[Zope-CMF] CMF 1.2: 'private' objects visible to 'Member' users
Tres Seaver
tseaver@zope.com
Fri, 15 Mar 2002 07:03:24 -0500
Ernie wrote:
> Hi Tres,
>
> Indeed, I am using the default_workflow that comes with CMF 1.2 which I do not
> believe is labelled DCWorkflow as reported in "portal_workflow --> contents"
> (are they the same?). My problem is in fact less severe but more insidious: an
> authenticated user (role: member) can actually view other members' private
> objects (those newly created but not submitted for review); anonymous users
> cannot view such objects.
>
> I believe this has something to do with some permission setting issue at the
> point of CMF object creation but upon checking the source for CMF 1.2 briefly, I
> think this may have been fixed.

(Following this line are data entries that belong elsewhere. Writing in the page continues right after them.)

Definition new_controls (mode : GateMode) : CaptureControls :=
  controls_set_gate_mode mode (mkControls false false 0 NEG_INFINITY false).

Record CapturedFrame : Type := mkFrame { cf_seq : Z; cf_flags : Z; cf_payload : bytes }.

(** [slice.chunks(n)]; a chunk takes at least one element, so as many turns as elements. *)
Fixpoint chunks_loop {A} (fuel n : nat) (l : list A) : list (list A) :=
  match fuel, l with
  | S fuel, _ :: _ => take n l :: chunks_loop fuel n (drop n l)
  | _, _ => []
  end.

Definition chunks {A} (n : nat) (l : list A) : list (list A) := chunks_loop (length l) n l.

Definition frame_len : nat := Z.to_nat SAMPLES_PER_FRAME.
Definition CAPTURE_CHUNK : nat := 256.
Definition MAX_REFILL_ROUNDS : nat := 8.

Section Engine.
Context {M : Libm} {O : Opus} {HO : HashOrder}.

(** ** Capture *)

Record Capture : Type := mkCapture {
  pending : list f32;
  cgate : VoiceGate;
  cencoder : VoiceEncoder;
  transmitting : bool }.

Definition new_capture (bitrate : Z) : VoiceCodecError + Capture :=
  match new_encoder bitrate with
  | inl e => inl e
  | inr e => inr (mkCapture [] VoiceGate_default e false)
  end.

(** One frame: what is sent, if anything, and what is published. *)
Definition process (frame : list f32) (c : Capture) (k : CaptureControls) : option CapturedFrame * Capture * CaptureControls :=
  let g := set_mode (controls_gate_mode k) (cgate c) in
  let '(activity, g) :=
    if muted k then (if transmitting c then gate_close g else (Silent, g))
    else gate_update frame (push_to_talk_held k) g in
  let k := publish (level_dbfs g) (should_transmit activity) k in
  if negb (should_transmit activity) then (None, mkCapture (pending c) g (cencoder c) false, k)
  else
    let e := match activity with BurstStart => reset_seq (cencoder c) | _ => cencoder c end in
    let sending := match activity with BurstEnd => false | _ => true end in
    match voice_encode frame e with
    | (inr payload, e) =>
        let '(seq, e) := next_seq e in
        (Some (mkFrame seq (activity_flags activity) payload), mkCapture (pending c) g e sending, k)
    | (inl _, e) => (None, mkCapture (pending c) g e sending, k)
    end.

(** The loop of [push], a whole frame per turn. *)
Fixpoint push_loop (fuel : nat) (c : Capture) (k : CaptureControls) : list CapturedFrame * Capture * CaptureControls :=
  match fuel with
  | 0%nat => ([], c, k)
  | S fuel =>
      if (frame_len <=? length (pending c))%nat then
        let frame := take frame_len (pending c) in
        let c := mkCapture (drop frame_len (pending c)) (cgate c) (cencoder c) (transmitting c) in
        let '(sent, c, k) := process frame c k in
        let '(rest, c, k) := push_loop fuel c k in
        (match sent with Some f => f :: rest | None => rest end, c, k)
      else ([], c, k)
  end.

(** The debug assertion on the buffer's capacity is left out: the buffer grows here. *)
Definition capture_push (samples : list f32) (c : Capture) (k : CaptureControls) : list CapturedFrame * Capture * CaptureControls :=
  let c := mkCapture (pending c ++ samples) (cgate c) (cencoder c) (transmitting c) in
  push_loop (length (pending c)) c k.

(** ** The device side of capture *)

Record CaptureStage : Type := mkStage {
  st_capture : Capture;
  st_resampler : option Resampler;
  st_converted : nat }.

Definition new_stage (device_rate bitrate : Z) : VoiceCodecError + CaptureStage :=
  let resampler := if negb (device_rate =? SAMPLE_RATE) then new_resampler device_rate SAMPLE_RATE CAPTURE_CHUNK else None in
  let converted := match resampler with Some r => max_output_for CAPTURE_CHUNK r | None => 0%nat end in
  match new_capture bitrate with
  | inl e => inl e
  | inr c => inr (mkStage c resampler converted)
  end.

Definition downmix {T} (to_f32 : T -> f32) (frame : list T) : f32 :=
  f32_div (f32_sum (map to_f32 frame)) (f32_of (Z.of_nat (length frame))).

(** [loop { pull; push }], until nothing comes out.  [None] is a panic, or out of fuel. *)
Fixpoint drain (fuel room : nat) (r : Resampler) (c : Capture) (k : CaptureControls) :
    option (list CapturedFrame * Resampler * Capture * CaptureControls) :=
  match fuel with
  | 0%nat => None
  | S fuel =>
      match pull room r with
      | None => None
      | Some ([], r) => Some ([], r, c, k)
      | Some (made, r) =>
          let '(sent, c, k) := capture_push made c k in
          match drain fuel room r c k with
          | Some (rest, r, c, k) => Some (sent ++ rest, r, c, k)
          | None => None
          end
      end
  end.
Definition microphone : Capture :=
  mkCapture [] VoiceGate_default
    (mkEncoder tt (mkOpus 32000 USE_INBAND_FEC ASSUMED_PACKET_LOSS_PERCENT) (replicate MAX_OPUS_PACKET 0) 0) false.

Definition live_controls : CaptureControls := new_controls Continuous.
Definition muted_controls : CaptureControls := controls_set_muted true live_controls.

(** Two frames, muting, two more, and unmuting. *)
Definition session : list (CaptureControls * list f32) :=
  [(live_controls, steady quarter); (live_controls, steady quarter); (muted_controls, steady quarter);
   (muted_controls, steady quarter); (live_controls, steady quarter)].

Lemma what_is_sent_is_numbered_bursts_witness :
  (talk session microphone).1 =
    [mkFrame 0 FLAG_BURST_START [25]; mkFrame 1 0 [25]; mkFrame 2 FLAG_BURST_END [25]; mkFrame 0 FLAG_BURST_START [25]] /\
  on_wire None (map Some (talk session microphone).1) (burst_state (talk session microphone).2).
Proof.
  split; [vm_compute; reflexivity|].
  pose proof (what_is_sent_is_numbered_bursts 32000 microphone session eq_refl) as H.
  assert (Hr : refusals session microphone = 0%nat) by (vm_compute; reflexivity).
  destruct (talk session microphone) as [sent c']. destruct H as (H1 & -> & H2). rewrite Hr in H2. cbn [fst snd].
  rewrite <- nothing_refused by exact H2. exact H1.
Defined.

(** Muted in the middle of a frame, three callbacks long. *)
Lemma a_muted_microphone_only_ends_its_burst_witness :
  (length (capture_push (steady quarter ++ steady quarter) (talk (take 2 session) microphone).2 muted_controls).1.1 <= 1)%nat.
Proof.
  pose proof (a_muted_microphone_only_ends_its_burst (steady quarter ++ steady quarter) (talk (take 2 session) microphone).2
    muted_controls eq_refl) as H.
  destruct (capture_push _ _ _) as [[sent c'] k']. exact (proj1 H).
Defined.

(** A stereo device at 48 kHz whose callbacks do not fit frames or blocks. *)
Definition stereo (n : nat) : list Z := concat (replicate n [16384; 0]).

Lemma no_sample_is_lost_in_capture_witness :
  exists frames sent c' k',
    callbacks 1 [stereo 700; stereo 300; stereo 1000] 2 from_i16 (mkStage microphone None 0) live_controls =
      Some (sent, mkStage c' None 0, k') /\
    concat frames ++ pending c' = map (downmix from_i16) (chunks 2 (concat [stereo 700; stereo 300; stereo 1000])) /\
    length (pending c') = 80%nat.
Proof.
  assert (forall n, length (stereo n) = (n * 2)%nat) as Hlen.
  { intros n. unfold stereo. induction n; simpl; lia. }
  destruct (no_sample_is_lost_in_capture 1 [stereo 700; stereo 300; stereo 1000] 2 from_i16 (mkStage microphone None 0) live_controls)
    as (frames & sent & c' & k' & H1 & H2 & H3 & H4 & _).
  - reflexivity.
  - vm_compute. lia.
  - lia.
  - repeat (apply Forall_cons; split; [by eexists|]). apply Forall_nil. exact I.
  - exists frames, sent, c', k'. split; [exact H1|]. split; [exact H2|]. apply (f_equal length) in H2.
    assert (length (concat frames) = (length frames * frame_len)%nat) as Hf.
    { clear -H3. induction H3 as [|f frames Hf _ IH]; simpl; [done|]. rewrite length_app, IH, Hf. lia. }
    rewrite !length_app, Hf in H2. cbn [pending st_capture length microphone] in H2. rewrite length_map in H2.
    assert (length (chunks 2 (concat [stereo 700; stereo 300; stereo 1000])) = 2000%nat) as Hc by (vm_compute; reflexivity).
    rewrite Hc in H2. assert (frame_len = 960%nat) as Hfl by (vm_compute; reflexivity). rewrite Hfl in *. lia.
Defined.
(** Two callbacks of a 44.1 kHz card. *)
Definition tone : list f32 := replicate 700 (f32_of 1).
Definition card : CaptureStage := match new_stage 44100 32000 with inr s => s | inl _ => mkStage microphone None 0 end.

Lemma capture_keeps_up_at_any_rate_witness :
  exists s0, new_stage 44100 32000 = inr s0 /\ exists fuel,
    (exists sent s k', callbacks fuel [tone; tone] 1 from_f32 s0 (new_controls VoiceActivity) = Some (sent, s, k')) /\
    all_taken fuel (concat (map (blocks_of 1 from_f32) [tone; tone])) s0 (new_controls VoiceActivity).
Proof.
  assert (E : new_stage 44100 32000 = inr card) by reflexivity. exists card. split; [exact E|].
  assert (Hr : 0 <= 44100 < 2 ^ 32) by lia.
  destruct (capture_keeps_up_at_any_rate 44100 32000 card Hr E) as [enough H]. exists enough.
  exact (H enough f32 [tone; tone] 1%nat from_f32 (new_controls VoiceActivity) (Nat.le_refl enough) (Nat.lt_0_succ 0)).
Defined.

End Sample_microphone.

(** ** From the mixer to the sound card

    [Playback] at 48 kHz: whatever the sizes of the driver's callbacks, the sound card plays
    the mixer's frames one after another, every sample once and in every channel. *)

Section Playing.
Context {M : Libm} {O : Opus} {HO : HashOrder}.

Definition silent_frame : list f32 := replicate frame_len (S754_zero false).

(** The next [rounds] frames of the mixer, end to end. *)
Fixpoint played (rounds : nat) (m : VoiceMixer) : list f32 :=
  match rounds with
  | 0%nat => []
  | S rounds => let '(_, frame, m) := render silent_frame m in frame ++ played rounds m
  end.

(** What is left of the frame being played: nothing of a buffer that was never filled. *)
Definition remaining (p : Playback) : list f32 := drop (position p) (take (filled p) (ready p)).

(** A playback without a converter holds one frame, none of it to play at first. *)
Definition playback_ok (p : Playback) : Prop :=
  pb_resampler p = None /\ length (ready p) = frame_len /\ (filled p = frame_len \/ filled p = 0%nat).

Lemma new_playback_ok : playback_ok (new_playback SAMPLE_RATE) /\ remaining (new_playback SAMPLE_RATE) = [].
Proof. split; [|done]. split; [done|]. split; [apply length_replicate | by right]. Qed.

Many of the discussions centred on this arose
> during Dec 2001 before CMF 1.2 final release.
>
> Is there a fix/patch I can apply?
>
> Many thanks again -- cheers,ernie.
The bug you are reporting may be "homepage doesnt participate in
workflow",
http://www.zope.org/Products/PTK/Tracker/467
Is it only the 'index_html' in the member folder which has this
problem, and not other "private" content which members create?
I can reproduce that behavior against a Zope running against CMF
1.2.
Tres.
--
===============================================================
Tres Seaver tseaver@zope.com
Zope Corporation "Zope Dealers" http://www.zope.com